Although severe depression and bipolar disorder are readily recognized, it can be difficult to distinguish the milder (and more common) forms of depression from the emotional changes that are part of everyday life. Unlike most medical disorders, depression and bipolar disorder are not associated with any characteristic laboratory changes or microscopic tissue abnormalities that can be used to confirm a suspected diagnosis.
The American Psychiatric Association has established diagnostic classification systems to allow consistent diagnoses of major depression, bipolar disorder, and the various forms of anxiety. These criteria are contained in the fourth edition of the Diagnostic and Statistical Manual of Mental Disorders (DSM).
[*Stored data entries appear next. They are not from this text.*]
(* ===== verification/NmeaSentence.v ===== *)
(** * internal/refclock/nmea_sentence.go: NMEA 0183 sentences

    [parseNMEA] checks the framing and the checksum of one sentence and reads
    the date, the time and the fix of RMC, ZDA and GGA.  A string is the list
    of its bytes. *)

From stdpp Require Import base list numbers.
From Stdlib Require Import Lia ZArith.
From S2P Require Import Prelude Float64 GoTime GoDate GoStrings.

Local Open Scope Z_scope.

Definition maxNMEALine : Z := 1024.

Inductive NKind : Type := RMC | ZDA | GGA.

#[export] Instance NKind_eq_dec : EqDecision NKind.
Proof. solve_decision. Defined.

Record nmeaSentence : Type := mkSentence {
  ns_Kind : NKind;
  ns_Timestamp : time;
  ns_Valid : bool;
  ns_FixQuality : Z;
  ns_Satellites : Z;
  ns_Fractional : bool
}.

Inductive NMEAError : Type :=
| NMEALength
| NMEAStart
| NMEANoChecksum
| NMEABadChecksum
| NMEAChecksumMismatch (got want : Z)
| NMEAIdentifier
| NMEATalker
| NMEATruncated
| NMEATime
| NMEADate
| NMEAStatus
| NMEAField
| NMEAUnsupported.

(** ** Strings *)

(** [strings.LastIndexByte]. *)
Fixpoint last_index (i : nat) (c : Z) (s : str) : option nat :=
  match s with
  | [] => None
  | x :: r =>
      match last_index (S i) c r with
      | Some j => Some j
      | None => if x =? c then Some i else None
      end
  end.

(** [strings.Split] at a one-byte separator. *)
Fixpoint split_on (c : Z) (s : str) : list str :=
  match s with
  | [] => [[]]
  | x :: r =>
      if x =? c then [] :: split_on c r
      else match split_on c r with
           | [] => [[x]]
           | f :: fs => (x :: f) :: fs
           end
  end.

(** The part after the first [c], if any ([strings.Cut]). *)
Fixpoint cut_after (c : Z) (s : str) : str :=
  match s with
  | [] => []
  | x :: r => if x =? c then r else cut_after c r
  end.

(** [strconv.ParseUint(s, 16, 8)]. *)
Fixpoint hex_value (v : Z) (s : str) : option Z :=
  match s with
  | [] => Some v
  | c :: r => d ← hex_digit c; hex_value (v * 16 + d) r
  end.

Definition ParseHex8 (s : str) : option Z :=
  if (length s =? 0)%nat then None
  else v ← hex_value 0 s; if v <? 256 then Some v else None.

(** ** Numbers *)

Definition parseDigits (raw : str) : option Z := if forallb is_digit raw then Atoi raw else None.

Definition parseRange (raw : str) (low high : Z) : option Z :=
  n ← Atoi raw; if (n <? low) || (high <? n) then None else Some n.

(** ** Dates *)

(** The day of a date, the day of the month counted on from the first: as
    [time.Date] normalizes it, for a month from 1 to 12. *)
Definition date_day (year month day : Z) : Z :=
  let y := if month <=? 2 then year - 1 else year in
  let era := y / 400 in
  let yoe := y - era * 400 in
  let mp := if 2 <? month then month - 3 else month + 9 in
  let doy := (153 * mp + 2) / 5 in
  era * 146097 + (yoe * 365 + yoe / 4 - yoe / 100 + doy) - 719468 + (day - 1).

(** [time.Date(year, month, day, hour, minute, second, nsec, time.UTC)]. *)
Definition timeDate (year month day hour minute second nsec : Z) : time :=
  unixTime (date_day year month day * 86400 + hour * 3600 + minute * 60 + second) nsec.

(** The check that a date did not normalize to another. *)
Definition calendar (stamp : time) (year month day : Z) : bool :=
  (Day stamp =? day) && (Month stamp =? month) && (Year stamp =? year).

(** [parseNMEAClock]: hour, minute, second, nanoseconds and whether the
    fraction is not zero. *)
Definition parseNMEAClock (raw : str) : option (Z * Z * Z * Z * bool) :=
  let whole := cut_at 46 raw in
  let frac := cut_after 46 raw in
  if negb (length whole =? 6)%nat then None
  else
    hour ← parseDigits (take 2 whole);
    if 23 <? hour then None
    else
      minute ← parseDigits (take 2 (drop 2 whole));
      if 59 <? minute then None
      else
        second ← parseDigits (drop 4 whole);
        if 60 <? second then None
        else if second =? 60 then None
        else if (length frac =? 0)%nat then Some (hour, minute, second, 0, false)
        else
          _ ← parseDigits frac;
          let frac := if (9 <? length frac)%nat then take 9 frac else frac in
          let frac := frac ++ replicate (9 - length frac) 48 in
          nsec ← parseDigits frac;
          Some (hour, minute, second, nsec, negb (nsec =? 0)).

Definition parseRMCDate (raw : str) : option (Z * Z * Z) :=
  if negb (length raw =? 6)%nat then None
  else
    day ← parseRange (take 2 raw) 1 31;
    month ← parseRange (take 2 (drop 2 raw)) 1 12;
    yy ← parseRange (drop 4 raw) 0 99;
    let year := 2000 + yy in
    if calendar (timeDate year month day 0 0 0 0) year month day then Some (day, month, year) else None.

(** ** Sentences *)

Definition field (fs : list str) (i : nat) : str := nth i fs [].

Definition talkers : list str := [[71; 80]; [71; 78]; [71; 76]; [71; 65]; [66; 68]].

Definition parse_RMC (fs : list str) : result NMEAError nmeaSentence :=
  if (length fs <? 10)%nat then Err NMEATruncated
  else
    match parseNMEAClock (field fs 1) with
    | None => Err NMEATime
    | Some (hour, minute, second, nsec, fractional) =>
        match parseRMCDate (field fs 9) with
        | None => Err NMEADate
        | Some (day, month, year) =>
            if negb (bool_decide (field fs 2 = [65])) && negb (bool_decide (field fs 2 = [86])) then Err NMEAStatus
            else Ok (mkSentence RMC (timeDate year month day hour minute second nsec)
                       (bool_decide (field fs 2 = [65])) 0 0 fractional)
        end
    end.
Some people who do not meet the DSM criteria for depression may suffer from a debilitating disorder known as atypical depression.

Major Depression
According to the DSM, a person is suffering from a major depressive episode if he or she exhibits either the first or second of the following nine symptoms, along with four others, continually for more than two weeks:
o depressed mood with overwhelming feelings of sadness and grief;
o loss of interest and pleasure in activities formerly enjoyed;
o insomnia, early-morning waking, or oversleeping nearly every day;
o decreased energy; fatigue;
o noticeable changes in appetite and weight (significant loss or gain);
o inability to concentrate or think; indecisiveness;
o physical symptoms of restlessness or being slowed down;
o feelings of guilt, worthlessness, and helplessness; and
o recurrent thoughts of death and suicide; suicide attempts.
The diagnosis is more certain when these criteria are supplemented by either a family history of the disorder, a prior episode of depression or bipolar disorder, or the presence of a precipitating factor such as a recent stroke or the use of medications known to cause mood disorders.
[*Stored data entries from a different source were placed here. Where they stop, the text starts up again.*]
(** Quiet steps before an outcome. *)
Lemma outcome_after c R Q n n1 n' om : kept_or_reset n n1 -> line_outcome c R Q n1 n' om -> line_outcome c R Q n n' om.
Proof.
  intros Hk (Ho & Hl & Hm). split; [done|]. split; [eapply line_same_trans; [apply Hk|done]|].
  destruct om as [m|]; [|by transitivity n1]. destruct Hm as (M1 & M2 & M3 & M4 & M5 & M6).
  repeat (split; [assumption|]). destruct Hk as [_ Hw]. split.
  - intros H. apply M5 in H. destruct Hw as [(_ & _ & <-)|[_ Hp]]; [done|congruence].
  - intros Hn. apply M6. destruct Hw as [(-> & _ & ->)|[[He _] _]]; [done|]. by intros _.
Qed.

Lemma acceptStamp_spec c R Q obs n line stamp arrival mono e n' om s :
  tracks c R Q obs n -> R arrival (g_lineGen n) -> (g_lineGen n = 0 \/ e_gen e = g_lineGen n -> Q (g_lineGen n)) ->
  parseNMEA line = Ok s -> ns_Kind s <> GGA -> kind_text (ns_Kind s) ∈ nc_Sentences c -> ns_Valid s = true ->
  ns_Fractional s = false -> ns_Timestamp s = stamp ->
  (nc_BuildTime c = zeroTime \/ buildDate (nc_BuildTime c) <= stamp) ->
  acceptStamp n stamp arrival mono e = (n', om) -> line_outcome c R Q n n' om.
Proof.
  intros Ht HR Hgen P1 P2 P3 P4 P5 P6 P7. unfold acceptStamp.
  destruct (chronologyOK n stamp) as [n1 ok] eqn:Ec. pose proof (tracks_stamped _ _ _ _ _ Ht) as Hs.
  destruct (chronology_spec _ _ _ _ Ec Hs) as [Hk Hok].
  assert (exists obs1, tracks c R Q obs1 n1) as [obs1 T1]
    by (destruct (tracks_kept c R Q obs n n1 Hk Ht) as [?|[_ ?]]; by eexists).
  destruct ok; cbn [negb]; [|intros [= <- <-]; by eapply outcome_quiet]. specialize (Hok eq_refl).
  pose proof Hk as [(_ & _ & _ & _ & _ & Lg) _]. rewrite !Lg.
  destruct (negb (g_lineGen n =? 0) && negb (e_gen e =? g_lineGen n)) eqn:Eg.
  { intros [= <- <-]. apply (outcome_after _ _ _ _ n1); [done|]. eapply outcome_quiet; [done|auto with nmea]. }
  assert (Q (g_lineGen n)) as HQ.
  { apply Hgen. apply andb_false_iff in Eg as [Eg|Eg]; apply negb_false_iff, Z.eqb_eq in Eg; [by left|by right]. }
  rewrite <- Lg in HQ, HR. destruct ((Sub stamp arrival =? _) || _) eqn:El.
  { intros [= <- <-]. apply (outcome_after _ _ _ _ n1); [done|]. eapply outcome_quiet; [done|auto with nmea]. }
  destruct (takeSentence _ _ _ _ _ _) as [n2 m] eqn:Et. intros [= <- <-]. apply (outcome_after _ _ _ _ n1); [done|].
  eapply take_spec in Et; [|exact T1|exact HQ|exact HR| |exact Hok].
  - destruct Et as (T' & L' & Hrest). split; [done|]. split; [done|exact Hrest].
  - instantiate (1 := line). exists s. repeat (split; [assumption|]). unfold Sub in El. apply orb_false_iff in El as [E1 E2].
    apply Z.eqb_neq in E1, E2. cbn [ob_stamp ob_arrival]. lia.
Qed.

Lemma acceptLine_spec text c R Q obs n line arrival mono e n' om :
  tracks c R Q obs n -> R arrival (g_lineGen n) -> (g_lineGen n = 0 \/ e_gen e = g_lineGen n -> Q (g_lineGen n)) ->
  acceptLine text n line arrival mono e = (n', om) -> line_outcome c R Q n n' om.
Proof.
  intros Ht HR Hgen. unfold acceptLine. case_goal; [intros [= <- <-]; by eapply outcome_quiet|].
  destruct (parseNMEA line) as [s|err] eqn:Ep; [|intros [= <- <-]; eapply outcome_quiet; [done|auto with nmea]].
  pose proof (kept_noteSentence n s arrival) as Hk. set (n1 := noteSentence n s arrival) in *.
  assert (tracks c R Q obs n1) as T1 by (unfold n1, noteSentence, nmea_updateInfo; by destruct Ht; constructor; destruct n).
  assert (g_lineGen n1 = g_lineGen n) as Lg by apply Hk. clearbody n1. rewrite <- Lg in HR, Hgen.
  intros E. apply (outcome_after _ _ _ _ n1 _ _ Hk). clear Hk. revert E. destruct (bool_decide (ns_Kind s = GGA)) eqn:Egga; [intros [= <- <-]; by eapply outcome_quiet|].
  destruct (accepts n1 (kind_text (ns_Kind s))) eqn:Ea; cbn [negb orb];
    [|intros [= <- <-]; eapply outcome_quiet; [done|case_goal; [auto with nmea|reflexivity]]].
  destruct (ns_Valid s) eqn:Ev; cbn [negb]; [|intros [= <- <-]; eapply outcome_quiet; [done|auto with nmea]].
  destruct (ns_Fractional s) eqn:Ef; [intros [= <- <-]; eapply outcome_quiet; [done|auto with nmea]|].
  destruct (negb (IsZero _) && _) eqn:Eb; [intros [= <- <-]; eapply outcome_quiet; [done|auto with nmea]|].
  apply bool_decide_eq_false in Egga. unfold accepts in Ea. apply bool_decide_eq_true in Ea. rewrite (tr_cfg _ _ _ _ _ T1) in Ea, Eb.
  assert (nc_BuildTime c = zeroTime \/ buildDate (nc_BuildTime c) <= ns_Timestamp s) as Hb.
  { apply andb_false_iff in Eb as [Eb|Eb]; [left|right].
    - apply negb_false_iff in Eb. unfold IsZero in Eb. by apply Z.eqb_eq in Eb.
    - unfold Before in Eb. by apply Z.ltb_ge in Eb. }
  destruct (bool_decide (ns_Kind s = ZDA)) eqn:Ez.
  - intros E. apply (outcome_after _ _ _ _ (n1 <| g_lastZDASeen := mono |>)); [auto with nmea|].
    eapply acceptStamp_spec; [| | |exact Ep|done|exact Ea|exact Ev|exact Ef|reflexivity|exact Hb|exact E]; [|exact HR|exact Hgen].
    by destruct T1; constructor; destruct n1.
  - case_goal; [intros [= <- <-]; by eapply outcome_quiet|]. intros E.
    eapply acceptStamp_spec; [exact T1|exact HR|exact Hgen|exact Ep|done|exact Ea|exact Ev|exact Ef|reflexivity|exact Hb|exact E].
Qed.

(** ** Reads *)

Lemma tracks_frame c R g obs n n' :
  g_cfg n' = g_cfg n -> g_offsets n' = g_offsets n -> g_lastStamp n' = g_lastStamp n -> tracks c R g obs n -> tracks c R g obs n'.
Proof. intros H1 H2 H3 [T1 T2 T3 T4 T5 T6]. constructor; congruence. Qed.

(** The partial line was begun by a read that [R] vouches for, in an epoch
    [L]. *)
Definition line_ok (R : time -> Z -> Prop) (L : Z -> Prop) (n : NMEA) : Prop :=
  g_haveLine n = true -> R (g_lineWall n) (g_lineGen n) /\ L (g_lineGen n).

Definition sound_if_valid (c : NMEAConfig) (R : time -> Z -> Prop) (Q : Z -> Prop) (m : Measurement) : Prop :=
  m_Valid m = true -> sound_estimate c R Q m.

(** A line begun in an epoch [L] that passes the epoch check belongs to [Q]. *)
Definition admits (L Q : Z -> Prop) (e : env) : Prop := forall x, L x -> x = 0 \/ e_gen e = x -> Q x.

Lemma consume_sound text c R L Q wall mono gen chunk : forall obs n n' ms,
  tracks c R Q obs n -> line_ok R L n -> R wall gen -> L gen -> Forall (fun be => admits L Q be.2) chunk ->
  consume text n chunk wall mono gen = (n', ms) ->
  (exists obs', tracks c R Q obs' n') /\ line_ok R L n' /\ Forall (sound_if_valid c R Q) ms.
Proof.
  induction chunk as [|[b e] chunk IH]; intros obs n n' ms Ht Hl HR Hg He; cbn [consume].
  { intros [= <- <-]. split; [by eexists|]. by split. }
  apply Forall_cons_1 in He as [He1 He]. cbn [snd] in He1. case_goal.
  { eapply IH; [eapply tracks_frame; [| | |exact Ht]; by destruct n| |done|done|done].
    intros _. destruct n. split; [exact HR|exact Hg]. }
  destruct (g_haveLine n) eqn:Eh; cbn [negb]; [|by apply (IH obs)]. case_goal.
  { set (r := if negb (length (g_line n) =? 0)%nat then _ else _).
    assert (exists obs1, tracks c R Q obs1 r.1 /\ match r.2 with Some m => sound_if_valid c R Q m | None => True end) as (obs1 & T1 & Hm).
    { unfold r. case_goal; [|by exists obs]. destruct (Hl Eh) as [L1 L2].
      destruct (acceptLine text n (g_line n) (g_lineWall n) (g_lineMono n) e) as [n1 om] eqn:Ea.
      eapply acceptLine_spec in Ea; [|exact Ht|exact L1|exact (He1 _ L2)]. destruct Ea as ([obs1 T1] & _ & Hm). exists obs1.
      split; [exact T1|]. cbn [snd]. destruct om; [|done]. exact (proj1 Hm). }
    clearbody r. destruct r as [n1 om]. cbn [fst snd] in *. destruct (consume text _ chunk wall mono gen) as [n2 ms2] eqn:Er.
    intros [= <- <-]. apply (IH obs1) in Er as (H1 & H2 & H3); [| | |done..].
    - split; [done|]. split; [done|]. destruct om; [by constructor|done].
    - eapply tracks_frame; [| | |exact T1]; by destruct n1.
    - intros Hx. destruct n1. discriminate Hx. }
  case_goal; (eapply IH; [eapply tracks_frame; [| | |exact Ht]; by destruct n| |done|done|done]); destruct n; [done|exact Hl].
Qed.

Lemma emit_all_sound c R Q ms : forall n n' ms',
  emit_all n ms = (n', ms') -> Forall (sound_if_valid c R Q) ms ->
  line_same n n' /\ g_offsets n' = g_offsets n /\ g_lastStamp n' = g_lastStamp n /\ g_haveLine n' = g_haveLine n /\
  Forall (sound_if_valid c R Q) ms'.
Proof.
  induction ms as [|m ms IH]; intros n n' ms'; cbn [emit_all]; [intros [= <- <-] _; by repeat split|].
  destruct (nmea_emit n m) as [n1 m1] eqn:Em. destruct (emit_all n1 ms) as [n2 ms2] eqn:Er. intros [= <- <-] Hs.
  apply Forall_cons_1 in Hs as [Hm Hs]. destruct (IH _ _ _ Er Hs) as (A1 & A2 & A3 & A4 & A5).
  assert (line_same n n1 /\ g_offsets n1 = g_offsets n /\ g_lastStamp n1 = g_lastStamp n /\ g_haveLine n1 = g_haveLine n /\
    sound_if_valid c R Q m1) as (B1 & B2 & B3 & B4 & B5).
  { unfold nmea_emit in Em. destruct (g_pendingInvalidate n); apply pair_equal_spec in Em as [<- <-]; [|by repeat split].
    unfold line_same. destruct n, m. by repeat split. }
  split; [by eapply line_same_trans|]. split; [congruence|]. split; [congruence|]. split; [congruence|by constructor].
Qed.

Lemma line_ok_mono R (L L' : Z -> Prop) n : line_ok R L n -> (forall x, L x -> L' x) -> line_ok R L' n.
Proof. intros H Hle Hh. destruct (H Hh). split; [done|auto]. Qed.

(** Quiet steps keep an empty window empty. *)
Lemma kept_empty n n' : kept_or_reset n n' -> window_empty n -> window_empty n'.
Proof. intros [_ [(H1 & H2 & _)|[H _]]] [K1 K2]; [|done]. split; congruence. Qed.

(** ** The epoch contract *)

(** A chunk whose arrival lies in one settled epoch. *)
Definition settled (i : nmea_iteration) : bool :=
  (ni_genAfter i =? ni_gen i) && ((ni_gen i =? 0) || StableEpoch (ni_gen i)).

(** What the engine owes the source: the epochs it publishes never go back, and
    it has called [Reset] by the time a read sees an epoch other than the one
    the window was built in.  [last] is the last epoch seen and [g] the epoch of
    the window. *)
Fixpoint epoch_contract (last : Z) (g : option Z) (its : list nmea_iteration) : Prop :=
  match its with
  | [] => True
  | i :: rest =>
      let g := if ni_reset i then None else g in
      match ni_read i with
      | ReadChunk bytes =>
          0 < ni_gen i /\ last <= ni_gen i /\ Forall (fun be => ni_gen i <= e_gen be.2) bytes /\
          if settled i then (g = None \/ g = Some (ni_gen i)) /\ epoch_contract (ni_gen i) (Some (ni_gen i)) rest
          else epoch_contract (ni_gen i) None rest
      | ReadTimeout => epoch_contract last g rest
      | ReadError _ _ => epoch_contract last None rest
      end
  end.

Definition window_in (c : NMEAConfig) (R : time -> Z -> Prop) (Q : Z -> Prop) (n : NMEA) : Prop :=
  exists obs, tracks c R Q obs n.

Lemma window_in_kept c R Q n n' : kept_or_reset n n' -> window_in c R Q n -> window_in c R Q n'.
Proof. intros Hk [obs Ht]. destruct (tracks_kept c R Q obs n n' Hk Ht) as [?|[_ ?]]; by eexists. Qed.

Lemma window_in_mono c R (Q Q' : Z -> Prop) n : (forall x, Q x -> Q' x) -> window_in c R Q n -> window_in c R Q' n.
Proof.
  intros H [obs [T1 T2 T3 T4 T5 T6]]. exists obs. constructor; try done.
  eapply Forall_impl; [exact T5|]. intros o (? & ? & ?). auto.
Qed.

Lemma window_in_nowhere c R n : window_in c R (fun _ => False) n -> g_offsets n = [].
Proof.
  intros [[|o obs] [_ To _ _ Tg _]]; [done|]. by apply Forall_cons_1 in Tg as [(_ & _ & []) _].
Qed.

Lemma window_in_cfg c R Q n : window_in c R Q n -> g_cfg n = c.
Proof. intros [obs Ht]. apply Ht. Qed.

Lemma resetWindow_in c R Q n : g_cfg n = c -> window_in c R Q (nmea_resetWindow n).
Proof.
  intros Hc. destruct (resetWindow_empty n) as ((H & _) & H2 & _). exists []. apply tracks_empty; [congruence|done].
Qed.

(** The calls of [Reset] before an iteration: a requested one empties the
    window, so any epoch will do for it. *)
Lemma take_reset_in c R (Q Q' : Z -> Prop) L n (reset : bool) :
  window_in c R Q n -> line_ok R L n -> (reset = false -> forall x, Q x -> Q' x) ->
  let n' := nmea_take_reset (if reset then nmea_Reset n else n) in
  window_in c R Q' n' /\ line_ok R L n'.
Proof.
  intros Hw Hl HQ. pose proof (window_in_cfg _ _ _ _ Hw) as Hc. unfold nmea_take_reset.
  set (n0 := if reset then nmea_Reset n else n).
  assert (kept_or_reset n n0) as H0 by (unfold n0; destruct reset; [unfold nmea_Reset; auto with nmea|reflexivity]).
  destruct (g_resetRequested n0) eqn:Er.
  - set (n1 := n0 <| g_resetRequested := false |>). assert (kept_or_reset n n1) as H1 by (transitivity n0; [done|unfold n1; auto with nmea]).
    assert (g_haveLine n1 = g_haveLine n) as Hh by (unfold n1, n0; destruct reset; by destruct n).
    clearbody n1. pose proof H1 as [(C1 & _ & _ & W1 & _ & G1) _].
    split; [apply resetWindow_in; congruence|].
    destruct (resetWindow_empty n1) as ((_ & _ & _ & W2 & _ & G2) & _ & _ & Hh2).
    unfold line_ok. rewrite W2, G2, Hh2, W1, G1, Hh. exact Hl.
  - destruct reset; [exfalso; unfold n0, nmea_Reset in Er; by destruct n|]. split; [|done].
    eapply window_in_mono; [by apply HQ|exact Hw].
Qed.

Lemma emit_window n m n' m' :
  nmea_emit n m = (n', m') ->
  line_same n n' /\ g_offsets n' = g_offsets n /\ g_lastStamp n' = g_lastStamp n /\ g_haveLine n' = g_haveLine n /\
  m_Valid m' = m_Valid m /\ m_Invalidate m' = g_pendingInvalidate n || m_Invalidate m /\ g_pendingInvalidate n' = false.
Proof.
  unfold nmea_emit, line_same. destruct n, m. gfields. destruct g_pendingInvalidate0; intros E; apply pair_equal_spec in E as [<- <-];
    repeat split.
Qed.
Other symptoms of depression include disorganized thinking and delusions. In addition to these disturbances in mood and cognition (thinking), patients with major depression may experience changes such as constipation or decreased sexual drive.
Episodes of major depression range from mild to severe. In mild episodes, symptoms barely meet the requirements for a diagnosis and the associated functional impairment is minor. Severe episodes are characterized by several debilitating symptoms, including worsening mood and marked interference with social and job related functions. Severely afflicted individuals have difficulty with almost every activity-going to work, socializing, and even getting up in the morning. They may be unable to feed and dress themselves or to maintain personal hygiene.


Atypical Depression

Patients with major depression are generally perceived as being sad or having a depressed mood, but sometimes they do not exhibit either the sadness or some of the other symptoms normally associated with the disorder. Although such cases are quite common, comprising 29% to 42% of depressed outpatients, this kind of depression is known as atypical depression. The disorder is just as debilitating as major depression despite the apparent lack of sadness. In fact, during a 13-year follow-up of 1,612 participants in one study, patients over age 50 who had atypical depression were significantly more likely to die than persons with major depression or no depression.
Older individuals are less likely than younger individuals to report sadness as a primary symptom of depression.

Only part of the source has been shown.